(Dataset records)
= Beginning of Section =
Lemma plan_return u d rq (s s' : session kbdb event) c doc dept au target eid nr :
  keyed_articles (working s) ->
  plan_approval u d rq s = (Return (c, doc, dept, au, target, eid, nr), s') ->
  s' = s /\ d_status d = "pending" /\ (d_restructure_status d ∉ PREPARING)
  /\ (d_company_domain d = u_company_domain u \/ _is_global_publisher u = true)
  /\ _can_approve_draft u d = true
  /\ match d_external_document_id d with
     | None => doc = None
     | Some i => exists e, doc = Some e /\ t_external_documents (working s) !! i = Some e
                   /\ _unmapped_external_acl_principals (ed_metadata e) = []
     end
  /\ audience_of d doc (working s) au
  /\ a_id <$> target = rq_update_article_id rq /\ target_of u (working s) target
  /\ eid = requested_external_id d target.
Proof.
  intros Hk Hp. pose proof (readonly_return _ _ _ _ (readonly_plan u d rq) Hp) as ->.
  unfold plan_approval in Hp. minv.
  repeat match goal with x : (_ * _)%type |- _ => destruct x end. minv.
  repeat match goal with
  | H : ?m _ = (Return _, ?x) |- _ =>
      is_var x; pose proof (readonly_return m _ _ _ ltac:(unfold ensure_vocabulary; solve_readonly) H); subst x
  end.
  match goal with H : ensure_decidable _ _ _ = _ |- _ =>
    unfold ensure_decidable, _ensure_preparation_complete, ensure_own_company in H end.
  minv. bools. eqs.
  match goal with H : internal_audience _ _ _ _ = _ |- _ => apply internal_audience_return in H end.
  match goal with H : load_update_target _ _ _ = _ |- _ =>
    apply load_update_target_return in H; [destruct H|done] end.
  split_and!; try done.
  - rewrite <- mem_In. by apply not_true_iff_false.
  - match goal with H : (String.eqb _ _ || _) = true |- _ => apply orb_true_iff in H as [?|?] end; [eqs|]; auto.
  - match goal with H : load_external_document _ _ = _ |- _ => unfold load_external_document in H end.
    destruct (d_external_document_id d); minv; [|done]. eexists. split_and!; [done..|].
    by destruct (_unmapped_external_acl_principals _).
  - destruct doc; [|by minv]. by eapply connector_audience_return.
Qed.

(** A database with its notifications blanked: what the notification loop keeps. *)
Definition but_notifications (db : kbdb) : kbdb := db <| t_notifications := [] |>.
Lemma keeps_decide_one now fresh table company (db : kbdb) d dry_run :
  NoDup (map pr_id table) -> t_drafts db !! d_id d = Some d ->
  keeps (good (decided_by_agent table company db) db) (decide_one now fresh similarity_matches (rules_of table company) dry_run d).
Proof.
  intros Hnd Hd. unfold decide_one. apply keeps_query. intros d' Hg. rewrite (connector_same db d' d) by (by eapply good_connectors).
  apply keeps_bind; [|intros; apply keeps_bind; [apply keeps_audit|intros; by apply keeps_readonly]].
  destruct (acted _ && negb dry_run) eqn:Hact; [|by apply keeps_readonly]. apply andb_true_iff in Hact as [Hact _].
  apply keeps_catch_rollback; [|intros; apply keeps_raise].
  apply decided_by_rule in Hact as (rule & Hsel & Hv & Hmay & reply & Hask & Hparse). rewrite Hv. cbn [fmap option_fmap option_map fst].
  apply selected_rule in Hsel as (Hin & Happ & Hfirst).
  assert (Hfind : List.find (fun r => bool_decide (Some (pr_id r) = Some (pr_id rule))) (rules_of table company) = Some rule).
  { destruct (List.find _ _) as [r|] eqn:Hf.
    - apply find_some in Hf as [Hr He%bool_decide_eq_true]. f_equal. apply (NoDup_map_eq pr_id (rules_of table company)).
      + by apply NoDup_filter_map.
      + by apply list_elem_of_In.
      + done.
      + congruence.
    - eapply find_none in Hf; [|by apply list_elem_of_In]. cbn in Hf. by rewrite bool_decide_true in Hf. }
  assert (Hpriority : forall r, r ∈ rules_of table company -> rule_applies similarity_matches r d (_connector_for_draft db d) = true -> pr_priority rule <= pr_priority r).
  { intros r Hr Ha. specialize (Hfirst r Hr Ha). unfold rule_before in Hfirst. apply orb_true_iff in Hfirst as [?%Z.ltb_lt|[?%Z.eqb_eq _]%andb_true_iff]; lia. }
  rewrite Hfind. unfold _apply. destruct (_ || _); [by apply keeps_readonly|].
  change (keeps (good (decided_by_agent table company db) db) (match pr_created_by rule with
    | None => mret (false, $"The rule has no author to act as.")
    | Some created_by => author ← query (fun db0 => get_user_by_id db0 created_by None);
        match author with
        | Some author => if u_active author then
            let note := $"Approval agent, rule '" ++ pr_name rule ++ $"': " ++ vd_reason (decide_draft similarity_matches d (rules_of table company) (_connector_for_draft db d)) in
            match vd_action (decide_draft similarity_matches d (rules_of table company) (_connector_for_draft db d)) with
            | APPROVE => approve_draft now (fresh (d_id d)) author (d_id d) (bare_request None) ;; mret (true, note)
            | _ => reject_draft now author (d_id d) note ;; mret (true, note)
            end
          else mret (false, $"The rule's author no longer has an active account.")
        | None => mret (false, $"The rule's author no longer has an active account.")
        end
    end)).
  destruct (pr_created_by rule) as [by_|] eqn:Hby; [|by apply keeps_readonly].
  apply keeps_query. intros d'' Hg'. destruct (get_user_by_id d'' by_ None) as [author|] eqn:Hauthor; [|by apply keeps_readonly].
  apply found_user in Hauthor as [Hau <-]. rewrite (good_users _ _ _ Hg') in Hau.
  destruct (u_active author) eqn:Hactive; [|by apply keeps_readonly]. cbv zeta.
  destruct Hmay as [[Ha Hc]|[Ha Hc]]; rewrite Ha in *; (apply keeps_bind; [|intros; by apply keeps_readonly]).
  - apply keeps_approve; [apply agent_decided|]. intros old new d1 d2 Hold Hs. rewrite Hd in Hold. injection Hold as <-. destruct Hs.
    exists rule, author, reply. split_and!; try done. by left.
  - apply keeps_reject; [apply agent_decided|]. intros old new d1 d2 Hold Hs. rewrite Hd in Hold. injection Hold as <-. destruct Hs.
    exists rule, author, reply. split_and!; try done. by right.
Qed.
Lemma run_restore_rows u n sn a b (s : session kbdb event) :
  recorded (working s) -> external_ids_unique (working s) ->
  t_articles (working s) !! a_id a = Some b -> a_external_id b = a_external_id a ->
  a_version a = a_version b + 1 -> (match sn_tags sn with Some l => NoDup l | None => True end) ->
  exists s', restore_rows audited u n sn a s = (Return (a <| a_tags := default (a_tags a) (sn_tags sn) |>), s').
Proof.
  intros Hok Hu Hb He Hv Ht. pose proof (recorded_keyed _ _ _ Hok Hb) as Hi. unfold restore_rows.
  rewrite (run_bind _ _ _ _ _ (run_flush_row a b s Hok Hu Hb Hi He)).
  erewrite run_bind by (apply run_sync_tags; [done|cbn; apply lookup_insert_eq]).
  erewrite run_bind by (apply run_create_version; cbn; rewrite Hv; intros w Hw Hwi;
    by apply (numbers_bounded (working s) (a_id a))).
  unfold _audit. destruct audited; eexists; reflexivity.
Qed.

Lemma run_load_article u id a (s : session kbdb event) :
  get_by_id_for (working s) u id = Some a -> a_status a <> "deleted" -> load_article u id s = (Return a, s).
Proof.
  intros Hg Hst. unfold load_article. rewrite run_query, Hg, (run_some_or _ _ _ _ a) by done.
  by rewrite run_ensure by (by apply negb_true_iff, String.eqb_neq).
Qed.

(** The edit that only moves an article to another department. *)
Definition move_to (dept : pystr) : article_edit :=
  mkEdit None None (Some dept) None None None None None None None None.
(* ===== verification/Outbox.v ===== *)
(** * Domain events and their outbox

    src/domain/events.py and the event tasks of src/workers/tasks.py. A published event is a
    row of [outbox_events] that is handed to a worker (as a message of the task queue) or run
    in the process itself; a message can be lost, wait behind other work or come twice, a
    process can die, and two sweeps hand unsettled rows out again. The operations are
    functions on the rows, the queues and the running tasks, with what the environment
    answers as arguments; [step] interleaves them. *)

From S2P Require Import Prelude PyText Models Rbac Store SyncQueue.
From Stdlib Require String.
#[local] Open Scope string_scope.
#[local] Open Scope list_scope.
#[local] Open Scope Z_scope.

(** ** Rows, queues, tasks *)

(** src/models/ops.py *)
Record outbox_event := mkOutbox {
  oe_id : uuid;
  oe_event_type : string;
  oe_payload : json;
  oe_status : string;
  oe_attempts : Z;
  oe_next_attempt_at : datetime;
  oe_last_error : option pystr;
  oe_completed_at : option datetime;
  oe_dead_at : option datetime;
  oe_created_at : datetime
}.
#[export] Instance eta_outbox_event : Eta outbox_event := fun e => mkOutbox
  (oe_id e) (oe_event_type e) (oe_payload e) (oe_status e) (oe_attempts e) (oe_next_attempt_at e)
  (oe_last_error e) (oe_completed_at e) (oe_dead_at e) (oe_created_at e).

Record dead_letter_job := mkDeadLetter { dl_source_queue : string; dl_payload : json; dl_error : pystr }.

(** src/models/ai.py: a cached answer and the articles it quotes *)
Record ai_cache := mkCache { ca_key : string; ca_article_ids : list uuid }.

(** An event with its payload, as it waits in the queue or runs as a task of the process. *)
Record message := mkMessage { ms_event_type : string; ms_payload : json }.

(** The tasks of the worker that a domain event stands for. *)
Inductive article_work :=
  | generate_embeddings_task (article_id : uuid)
  | recompute_permissions_task (article_id : uuid)
  | delete_article_chunks_task (article_id : uuid).

(** [articles.index_status] and [index_error], by article *)
Definition index_table : Type := gmap uuid (string * option pystr).

Record outbox_world := mkWorld {
  ow_now : datetime;
  ow_events : gmap uuid outbox_event;
  ow_dead_letters : list dead_letter_job;
  ow_cache : list ai_cache;
  ow_messages : list message;
  ow_work : list article_work;
  ow_tasks : list message;
  ow_index : index_table
}.
#[export] Instance eta_outbox_world : Eta outbox_world := fun w => mkWorld
  (ow_now w) (ow_events w) (ow_dead_letters w) (ow_cache w) (ow_messages w) (ow_work w) (ow_tasks w)
  (ow_index w).

(** [payload.get(key)] where the value, if there is one, is an id. *)
Definition id_of (key : string) (payload : json) : option uuid :=
  match assoc key payload with Some (PId u) => Some u | _ => None end.

Definition put_event (e : outbox_event) (w : outbox_world) : outbox_world :=
  w <| ow_events := <[oe_id e := e]> (ow_events w) |>.
Definition add_dead_letter (source_queue : string) (payload : json) (error : pystr) (w : outbox_world)
    : outbox_world :=
  w <| ow_dead_letters := ow_dead_letters w ++ [mkDeadLetter source_queue payload error] |>.

(** ** Publishing *)

(** The topics of the services ([Store.event]) as the bus is handed them. *)
Definition event_message (isoformat : datetime -> pystr) (e : event) : message :=
  match e with
  | ArticlePublished a => mkMessage "ArticlePublished" [("article_id", PId a)]
  | ArticleUpdated a => mkMessage "ArticleUpdated" [("article_id", PId a)]
  | ArticleDeleted a => mkMessage "ArticleDeleted" [("article_id", PId a)]
  | PermissionChanged a => mkMessage "PermissionChanged" [("article_id", PId a)]
  | ReviewScheduled a t => mkMessage "ReviewScheduled" [("article_id", PId a); ("next_review", PText (isoformat t))]
  | ReviewExpired a => mkMessage "ReviewExpired" [("article_id", PId a)]
  end.

(** What the environment answers to one [publish]. *)
Record publish_env := mkPublishEnv {
  pe_outbox_id : option uuid;      (** the id of the new row; [None]: it could not be written *)
  pe_cache_error : option pystr;   (** the cache invalidation failed *)
  pe_dead_letters : bool;          (** a dead letter can be written *)
  pe_celery : bool;                (** [JOB_MODE] is celery *)
  pe_queued : bool;                (** the broker took the message *)
  pe_listeners : list (json -> option pystr)   (** the subscribed callbacks: their errors *)
}.

Definition invalidates (event_type : string) : bool :=
  mem event_type ["ArticlePublished"; "ArticleUpdated"; "PermissionChanged"; "ArticleDeleted"; "ConflictResolved"].

Definition _mark_outbox (event_id : option uuid) (status : string) (error : option pystr) (w : outbox_world)
    : outbox_world :=
  match event_id ≫= fun i => ow_events w !! i with
  | None => w
  | Some e =>
      put_event (mkOutbox (oe_id e) (oe_event_type e) (oe_payload e) status (oe_attempts e) (oe_next_attempt_at e) error
        (if String.eqb status "completed" then Some (ow_now w) else oe_completed_at e)
        (if negb (String.eqb status "completed") && String.eqb status "dead" then Some (ow_now w) else oe_dead_at e)
        (oe_created_at e)) w
  end.

(** The new row, and the payload that carries its id. *)
Definition persist_event (outbox_id : option uuid) (m : message) (w : outbox_world) : outbox_world * message :=
  match outbox_id with
  | Some i =>
      (put_event (mkOutbox i (ms_event_type m) (ms_payload m) "pending" 0 (ow_now w) None None None (ow_now w)) w,
       mkMessage (ms_event_type m) (json_set (ms_payload m) "_outbox_id" (PId i)))
  | None => (w, m)
  end.

Definition invalidate_cache (env : publish_env) (m : message) (w : outbox_world) : outbox_world :=
  if invalidates (ms_event_type m) then
    match id_of "article_id" (ms_payload m) with
    | None => w
    | Some article_id =>
        match pe_cache_error env with
        | None =>
            w <| ow_cache := List.filter (fun c => negb (existsb (Z.eqb article_id) (ca_article_ids c))) (ow_cache w) |>
        | Some error =>
            if pe_dead_letters env then add_dead_letter ("cache:" +:+ ms_event_type m) (ms_payload m) error w else w
        end
    end
  else w.

Definition run_listeners (env : publish_env) (m : message) (w : outbox_world) : outbox_world :=
  fold_left (fun w callback =>
      match callback (ms_payload m) with
      | Some error => if pe_dead_letters env then add_dead_letter (ms_event_type m) (ms_payload m) error w else w
      | None => w
      end) (pe_listeners env) w.

Definition start_lifecycle (m : message) (w : outbox_world) : outbox_world :=
  match id_of "article_id" (ms_payload m) with
  | Some _ => w <| ow_tasks := ow_tasks w ++ [m] |>
  | None => _mark_outbox (id_of "_outbox_id" (ms_payload m)) "completed" None w
  end.

Definition to_worker (env : publish_env) : bool := pe_celery env && pe_queued env.

Definition publish (env : publish_env) (m : message) (w : outbox_world) : outbox_world :=
  let '(w, queued) := persist_event (pe_outbox_id env) m w in
  let w := invalidate_cache env m w in
  if to_worker env then w <| ow_messages := ow_messages w ++ [queued] |>
  else start_lifecycle queued (run_listeners env m w).

(** ** The life cycle of an article, in the process *)

Definition set_index_status (article_id : uuid) (status : string) (error : option pystr) (t : index_table)
    : index_table :=
  match t !! article_id with Some _ => <[article_id := (status, error)]> t | None => t end.

(** What a life-cycle task meets: the indexing work itself, and which of the records of a
    failure can be written. *)
Record lifecycle_env := mkLifecycleEnv {
  le_work : string -> uuid -> index_table -> index_table * option pystr;
  le_status : bool;
  le_mark : bool;
  le_dead_letters : bool
}.

Definition _run_article_lifecycle (env : lifecycle_env) (article_id : uuid) (m : message) (w : outbox_world)
    : outbox_world :=
  let '(index, error) := le_work env (ms_event_type m) article_id (ow_index w) in
  let w := w <| ow_index := index |> in
  let outbox_id := id_of "_outbox_id" (ms_payload m) in
  match error with
  | None => _mark_outbox outbox_id "completed" None w
  | Some e =>
      let w :=
        if mem (ms_event_type m) ["ArticlePublished"; "ArticleUpdated"] && le_status env
        then w <| ow_index := set_index_status article_id "failed" (Some e) (ow_index w) |> else w in
      let w := if le_mark env then _mark_outbox outbox_id "failed" (Some e) w else w in
      if le_dead_letters env then add_dead_letter (ms_event_type m) (ms_payload m) e w else w
  end.

(** A task of the process runs to its end. *)
Definition finish_task (env : lifecycle_env) (m : message) (w : outbox_world) : outbox_world :=
  match id_of "article_id" (ms_payload m) with
  | Some article_id => _run_article_lifecycle env article_id m w
  | None => w
  end.

(** ** The sweep of the process *)

(** [min(30, 2 ** min(attempts, 5))] minutes *)
Definition backoff_minutes (attempts : Z) : Z := Z.min 30 (2 ^ Z.min attempts 5).

Definition older (a b : outbox_event) : bool := oe_created_at a <=? oe_created_at b.

Definition is_stale (stale_minutes : Z) (now : datetime) (e : outbox_event) : bool :=
  mem (oe_status e) ["failed"; "pending"; "processing"]
  && (oe_next_attempt_at e <=? now)
  && (oe_created_at e <? now - minutes stale_minutes).

Definition stale_events (stale_minutes : Z) (batch_limit : nat) (w : outbox_world) : list outbox_event :=
  take batch_limit (stable_sort older (List.filter (is_stale stale_minutes (ow_now w)) (rows (ow_events w)))).

Definition again (now : datetime) (e : outbox_event) : outbox_event :=
  e <| oe_attempts := oe_attempts e + 1 |>
    <| oe_next_attempt_at := now + minutes (backoff_minutes (oe_attempts e + 1)) |>.

Definition outbox_message (e : outbox_event) : message :=
  mkMessage (oe_event_type e) (json_set (oe_payload e) "_outbox_id" (PId (oe_id e))).

(** One row of the batch; a row out of attempts is dead. *)
Definition recover_row (max_attempts : Z) (now : datetime) (e : outbox_event) : outbox_event :=
  if max_attempts <=? oe_attempts e then e <| oe_status := "dead" |> else again now e.

Definition retryable (max_attempts : Z) (e : outbox_event) : bool := negb (max_attempts <=? oe_attempts e).

Definition recover_outbox_once (max_attempts stale_minutes : Z) (batch_limit : nat) (w : outbox_world)
    : outbox_world * Z :=
  let events := stale_events stale_minutes batch_limit w in
  let w := w <| ow_events := store_rows oe_id (map (recover_row max_attempts (ow_now w)) events) (ow_events w) |> in
  let retried := List.filter (retryable max_attempts) events in
  (fold_left (fun w e => start_lifecycle (outbox_message e) w) retried w, len retried).

(** ** The worker *)

(** [_fan_out] *)
Definition _fan_out (m : message) (w : outbox_world) : outbox_world :=
  match id_of "article_id" (ms_payload m) with
  | None => w
  | Some a =>
      if mem (ms_event_type m) ["ArticlePublished"; "ArticleUpdated"]
      then w <| ow_work := ow_work w ++ [generate_embeddings_task a] |>
      else if String.eqb (ms_event_type m) "PermissionChanged"
      then w <| ow_work := ow_work w ++ [recompute_permissions_task a] |>
      else if String.eqb (ms_event_type m) "ArticleDeleted"
      then w <| ow_work := ow_work w ++ [delete_article_chunks_task a] |>
      else w
  end.

Definition _OUTBOX_SETTLED : list string := ["dispatched"; "completed"; "dead"].

(** The row a message stands for is settled: the message is a second copy. *)
Definition is_duplicate (m : message) (w : outbox_world) : bool :=
  match id_of "_outbox_id" (ms_payload m) ≫= fun i => ow_events w !! i with
  | Some e => mem (oe_status e) _OUTBOX_SETTLED
  | None => false
  end.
= End of Section =
Prompt —
Of the lines above, output exactly those from the line bearing "generate_embeddings_task (article_id : uuid)" through the line bearing "Record outbox_world := mkWorld", inclusive.

Exercise response —
  | generate_embeddings_task (article_id : uuid)
  | recompute_permissions_task (article_id : uuid)
  | delete_article_chunks_task (article_id : uuid).

(** [articles.index_status] and [index_error], by article *)
Definition index_table : Type := gmap uuid (string * option pystr).

Record outbox_world := mkWorld {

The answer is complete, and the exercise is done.